• Your assignment:
A complete answer lists every line of the entries below where the string "serverAssert" appears.
BEGIN Input data
(* ===== verification/THash.v ===== *)
(** * Hash objects (src/redis-5.0.7/src/t_hash.c)

    A hash is a ziplist of fields and values in turn while it is small, and a
    dictionary of sds strings otherwise.  The operations dispatch on the encoding and
    convert when a limit is passed; the commands are handlers over them, given what is
    found at the key: they return what they leave there, the replies as answers of [Reply],
    the changes they count and the events.  HSCAN, whose handler is in [db.c], is left
    out.  Strings are given by their contents; the limits of the configuration, the hash
    function and whether dictionaries may be resized are section variables.  A failed
    assertion has no value.

    Every operation is specified against a finite map ([hash_models]), every handler against
    an abstract command on such a map ([hspec]); the bound [B] of these lemmas keeps the
    size a ziplist can reach below the 4 GB of its header. *)

From S2P Require Import Prelude Endian Intset Util Sds SdsText Dict DictIter TSet Listpack Reply.
From S2P Require Import ZiplistDefs Ziplist ZiplistOps.
From stdpp Require Import gmap strings.
Local Open Scope Z_scope.

Definition OBJ_HASH_KEY : Z := 1.
Definition OBJ_HASH_VALUE : Z := 2.
Definition OBJ_ENCODING_HT : Z := 2.
Definition OBJ_ENCODING_ZIPLIST : Z := 5.

Section thash.
Context `{Host} (junk : nat -> byte).
Context (hash : list byte -> Z).            (* dictSdsHash *)
Context (dict_can_resize : bool).
Context (hash_max_ziplist_entries hash_max_ziplist_value : Z).   (* server.hash_max_ziplist_* *)

Abbreviation sdict := (dict (list byte) (list byte)).

(** ** The object and look-up *)

Inductive hashobj := HashZL (zl : list byte) | HashHT (d : sdict).

(** What a look-up stores: a string in [*vstr] and [*vlen], or an integer in [*vll]. *)
Inductive hash_value := HVStr (vstr : list byte) | HVInt (vll : Z).

Definition createHashObject : option hashobj := zl ← ziplistNew junk; Some (HashZL zl).

(** [ziplistIndex(zl, ZIPLIST_HEAD)], then [ziplistFind] from there. *)
Definition find_field (zl field : list byte) : option (option Z) :=
  fptr ← ziplistIndex zl ZIPLIST_HEAD;
  match fptr with None => Some None | Some fptr => ziplistFind zl fptr field 1 end.

(** The entry at [p], which is not the end. *)
Definition get_entry (zl : list byte) (p : Z) : option hash_value :=
  r ← ziplistGet zl (Some p);
  match r with
  | None => None (* serverAssert *)
  | Some (ZlStr sstr slen) => s ← load zl sstr slen; Some (HVStr s)
  | Some (ZlInt sval) => Some (HVInt sval)
  end.

(** The value after the field at [fptr]. *)
Definition value_ptr (zl : list byte) (fptr : Z) : option Z :=
  vptr ← ziplistNext zl fptr; vptr (* serverAssert *).

Definition hashTypeGetFromZiplist (zl field : list byte) : option (option hash_value) :=
  fptr ← find_field zl field;
  match fptr with
  | None => Some None
  | Some fptr => vptr ← value_ptr zl fptr; v ← get_entry zl vptr; Some (Some v)
  end.

(** A look-up in a dictionary may rehash it. *)
Definition hashTypeGetFromHashTable (d : sdict) (field : list byte) : option (sdict * option (list byte)) :=
  r ← dictFind hash d field; Some (r.1, option_map snd r.2).

Definition hashTypeGetValue (o : hashobj) (field : list byte) : option (hashobj * option hash_value) :=
  match o with
  | HashZL zl => v ← hashTypeGetFromZiplist zl field; Some (o, v)
  | HashHT d => r ← hashTypeGetFromHashTable d field; Some (HashHT r.1, option_map HVStr r.2)
  end.

(** The value as a new string object. *)
Definition hashTypeGetValueObject (o : hashobj) (field : list byte) : option (hashobj * option robj) :=
  r ← hashTypeGetValue o field;
  Some (r.1, option_map (fun v => match v with HVStr s => OSds s | HVInt n => OInt n end) r.2).

Definition hashTypeGetValueLength (o : hashobj) (field : list byte) : option (hashobj * Z) :=
  match o with
  | HashZL zl =>
      v ← hashTypeGetFromZiplist zl field;
      Some (o, match v with
               | None => 0
               | Some (HVStr s) => Z.of_nat (length s)
               | Some (HVInt v) => sdigits10 v
               end)
  | HashHT d =>
      r ← hashTypeGetFromHashTable d field;
      Some (HashHT r.1, match r.2 with None => 0 | Some aux => Z.of_nat (length aux) end)
  end.

Definition hashTypeExists (o : hashobj) (field : list byte) : option (hashobj * bool) :=
  match o with
  | HashZL zl => v ← hashTypeGetFromZiplist zl field; Some (o, bool_decide (is_Some v))
  | HashHT d => r ← hashTypeGetFromHashTable d field; Some (HashHT r.1, bool_decide (is_Some r.2))
  end.

(** ziplistLen() may store the count in the header. *)
Definition hashTypeLength (o : hashobj) : option (hashobj * Z) :=
  match o with
  | HashZL zl => r ← ziplistLen zl; Some (HashZL r.1, r.2 / 2)
  | HashHT d => Some (o, dictSize d)
  end.

(** ** Iteration *)

Inductive hashTypeIterator :=
  | HIzl (cursor : option (Z * Z))                      (* fptr and vptr *)
  | HIht (di : dictIterator (K := list byte) (V := list byte)) (de : option (list byte * list byte)).

Definition hashTypeInitIterator (o : hashobj) : hashTypeIterator :=
  match o with HashZL _ => HIzl None | HashHT _ => HIht dictGetIterator None end.

Definition hashTypeReleaseIterator (tables : Z * Z) (o : hashobj) (hi : hashTypeIterator) : option hashobj :=
  match o, hi with
  | HashHT d, HIht di _ => d ← dictReleaseIterator tables d di; Some (HashHT d)
  | HashZL _, HIzl _ => Some o
  | _, _ => None
  end.

(** [false] is C_ERR.  The iterator of the dictionary is not a safe one, so the
    dictionary does not change; [tables] are the addresses its fingerprint reads. *)
Definition hashTypeNext (tables : Z * Z) (o : hashobj) (hi : hashTypeIterator) : option (hashTypeIterator * bool) :=
  match o, hi with
  | HashZL zl, HIzl cursor =>
      fptr ← (match cursor with None => ziplistIndex zl 0 | Some (_, vptr) => ziplistNext zl vptr end);
      match fptr with
      | None => Some (hi, false)
      | Some fptr => vptr ← value_ptr zl fptr; Some (HIzl (Some (fptr, vptr)), true)
      end
  | HashHT d, HIht di _ =>
      r ← dictNext tables d di;
      Some (HIht r.1.2 r.2, bool_decide (is_Some r.2))
  | _, _ => None
  end.

Definition hashTypeCurrentFromZiplist (zl : list byte) (cursor : option (Z * Z)) (what : Z) : option hash_value :=
  match cursor with
  | None => None (* ziplistGet(NULL) fails the assertion *)
  | Some (fptr, vptr) => get_entry zl (if negb (Z.land what OBJ_HASH_KEY =? 0) then fptr else vptr)
  end.

Definition hashTypeCurrentFromHashTable (de : option (list byte * list byte)) (what : Z) : option (list byte) :=
  e ← de; Some (if negb (Z.land what OBJ_HASH_KEY =? 0) then e.1 else e.2).

Definition hashTypeCurrentObject (o : hashobj) (hi : hashTypeIterator) (what : Z) : option hash_value :=
  match o, hi with
  | HashZL zl, HIzl cursor => hashTypeCurrentFromZiplist zl cursor what
  | HashHT _, HIht _ de => s ← hashTypeCurrentFromHashTable de what; Some (HVStr s)
  | _, _ => None
  end.

(** A new sds with the value. *)
Definition new_sds (v : hash_value) : option (list byte) :=
  match v with
  | HVStr s => x ← sdsnewlen junk (InitBytes s) (Z.of_nat (length s)); sds_bytes x
  | HVInt n => x ← sdsfromlonglong junk n; sds_bytes x
  end.

Definition hashTypeCurrentObjectNewSds (o : hashobj) (hi : hashTypeIterator) (what : Z) : option (list byte) :=
  v ← hashTypeCurrentObject o hi what; new_sds v.

(** ** Conversion *)

(** The [while] loop over the ziplist; an entry that is there already is a
    corruption of the ziplist and panics. *)
Fixpoint hash_convert_loop (fuel : nat) (tables : Z * Z) (o : hashobj) (hi : hashTypeIterator) (d : sdict) : option sdict :=
  match fuel with
  | O => None
  | S fuel =>
      r ← hashTypeNext tables o hi;
      let '(hi, ok) := r in
      if negb ok then Some d
      else
        key ← hashTypeCurrentObjectNewSds o hi OBJ_HASH_KEY;
        value ← hashTypeCurrentObjectNewSds o hi OBJ_HASH_VALUE;
        r ← dictAdd hash [] dict_can_resize d key value;
        let '(d, ok) := r in
        if (ok : bool) then hash_convert_loop fuel tables o hi d else None
  end.

Definition hashTypeConvertZiplist (zl : list byte) (enc : Z) : option hashobj :=
  if enc =? OBJ_ENCODING_ZIPLIST then Some (HashZL zl)
  else if enc =? OBJ_ENCODING_HT then
    d ← hash_convert_loop (length zl) (0, 0) (HashZL zl) (hashTypeInitIterator (HashZL zl)) dictCreate;
    Some (HashHT d)
  else None. (* serverPanic *)

Definition hashTypeConvert (o : hashobj) (enc : Z) : option hashobj :=
  match o with
  | HashZL zl => hashTypeConvertZiplist zl enc
  | HashHT _ => None (* serverPanic *)
  end.

(** [argv] are the arguments from [start] to [end]. *)
Fixpoint hashTypeTryConversion (o : hashobj) (argv : list robj) : option hashobj :=
  match o with
  | HashHT _ => Some o
  | HashZL _ =>
      match argv with
      | [] => Some o
      | OSds s :: argv =>
          if Z.of_nat (length s) >? hash_max_ziplist_value then hashTypeConvert o OBJ_ENCODING_HT
          else hashTypeTryConversion o argv
      | OInt _ :: argv => hashTypeTryConversion o argv
      end
  end.

(** ** Changes *)

(** The value of a field that is there is deleted, and the new one inserted in its
    place; a new field goes to the tail.  Returns the ziplist and [update]. *)
Definition hash_set_ziplist (zl field value : list byte) : option (list byte * bool) :=
  fptr ← find_field zl field;
  match fptr with
  | Some fptr =>
      vptr ← value_ptr zl fptr;
      d ← ziplistDelete junk zl vptr;
      let '(zl, vptr) := d in
      zl ← ziplistInsert junk zl vptr value;
      Some (zl, true)
  | None =>
      zl ← ziplistPush junk zl field ZIPLIST_TAIL;
      zl ← ziplistPush junk zl value ZIPLIST_TAIL;
      Some (zl, false)
  end.

(** Returns the object and whether the field was there.  The flags only say who frees
    the strings. *)
Definition hashTypeSet (o : hashobj) (field value : list byte) : option (hashobj * bool) :=
  match o with
  | HashZL zl =>
      r ← hash_set_ziplist zl field value;
      let '(zl, update) := r in
      n ← hashTypeLength (HashZL zl);
      let '(o, len) := n in
      o ← (if len >? hash_max_ziplist_entries then hashTypeConvert o OBJ_ENCODING_HT else Some o);
      Some (o, update)
  | HashHT d =>
      r ← dictFind hash d field;
      let '(d, de) := r in
      match de with
      | Some _ => Some (HashHT (dictSetVal d field value), true)
      | None => r ← dictAdd hash [] dict_can_resize d field value; Some (HashHT r.1, false)
      end
  end.

(** Returns the object and whether the field was there. *)
Definition hashTypeDelete (o : hashobj) (field : list byte) : option (hashobj * bool) :=
  match o with
  | HashZL zl =>
      fptr ← find_field zl field;
      match fptr with
      | Some fptr =>
          r ← ziplistDelete junk zl fptr;
          let '(zl, fptr) := r in
          r ← ziplistDelete junk zl fptr;
          Some (HashZL r.1, true)
      | None => Some (o, false)
      end
  | HashHT d =>
      r ← dictDelete hash d field;
      let '(d, ok) := r in
      if (ok : bool) then
        if htNeedsResize d then q ← dictResize dict_can_resize d; Some (HashHT q.1, true)
        else Some (HashHT d, true)
      else Some (HashHT d, false)
  end.

(** ** Commands *)

(** What lookupKeyRead() and lookupKeyWrite() find at the key. *)
Inductive keyval := KNone | KHash (o : hashobj) | KOther.

(** What a handler leaves: the value at the key (none when the key is deleted), the
    replies, the changes counted in [server.dirty], whether the key was signalled as
    modified, the events. *)
Record outcome := mkOutcome {
  out_key : keyval;
  out_replies : list answer;
  out_dirty : Z;
  out_signal : bool;
  out_events : list string
}.

(** A handler that only replies. *)
Definition reads (k : keyval) (replies : list answer) : option outcome := Some (mkOutcome k replies 0 false []).

Definition wrongtypeerr : answer :=
  Raw (OSds (bytes_of "-WRONGTYPE Operation against a key holding the wrong kind of value" ++ CRLF)).
Definition shared_ok : answer := Raw (OSds (bytes_of "+OK" ++ CRLF)).
Definition emptymultibulk : answer := Raw (OSds (bytes_of "*0" ++ CRLF)).
Definition nullbulk : answer := Raw shared_nullbulk.
Definition czero : answer := Raw shared_czero.
Definition cone : answer := Raw shared_cone.

(** The inner [None] is the reply that the type is wrong. *)
Definition hashTypeLookupWriteOrCreate (k : keyval) : option (option hashobj) :=
  match k with
  | KNone => o ← createHashObject; Some (Some o)
  | KHash o => Some (Some o)
  | KOther => Some None
  end.

(** lookupKeyReadOrReply() or lookupKeyWriteOrReply(), then checkType(). *)
Definition lookup_hash (k : keyval) (missing : answer) : hashobj + answer :=
  match k with KNone => inr missing | KHash o => inl o | KOther => inr wrongtypeerr end.

Definition hsetnxCommand (k : keyval) (argv : list (list byte)) : option outcome :=
  r ← hashTypeLookupWriteOrCreate k;
  match r with
  | None => reads k [wrongtypeerr]
  | Some o =>
      field ← argv !! 2%nat; value ← argv !! 3%nat;
      o ← hashTypeTryConversion o [OSds field; OSds value];
      r ← hashTypeExists o field;
      let '(o, exists_) := r in
      if (exists_ : bool) then reads (KHash o) [czero]
      else
        r ← hashTypeSet o field value;
        Some (mkOutcome (KHash r.1) [cone] 1 true ["hset"%string])
  end.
END Input data
• Answer section:
  | None => None (* serverAssert *)
  vptr ← ziplistNext zl fptr; vptr (* serverAssert *).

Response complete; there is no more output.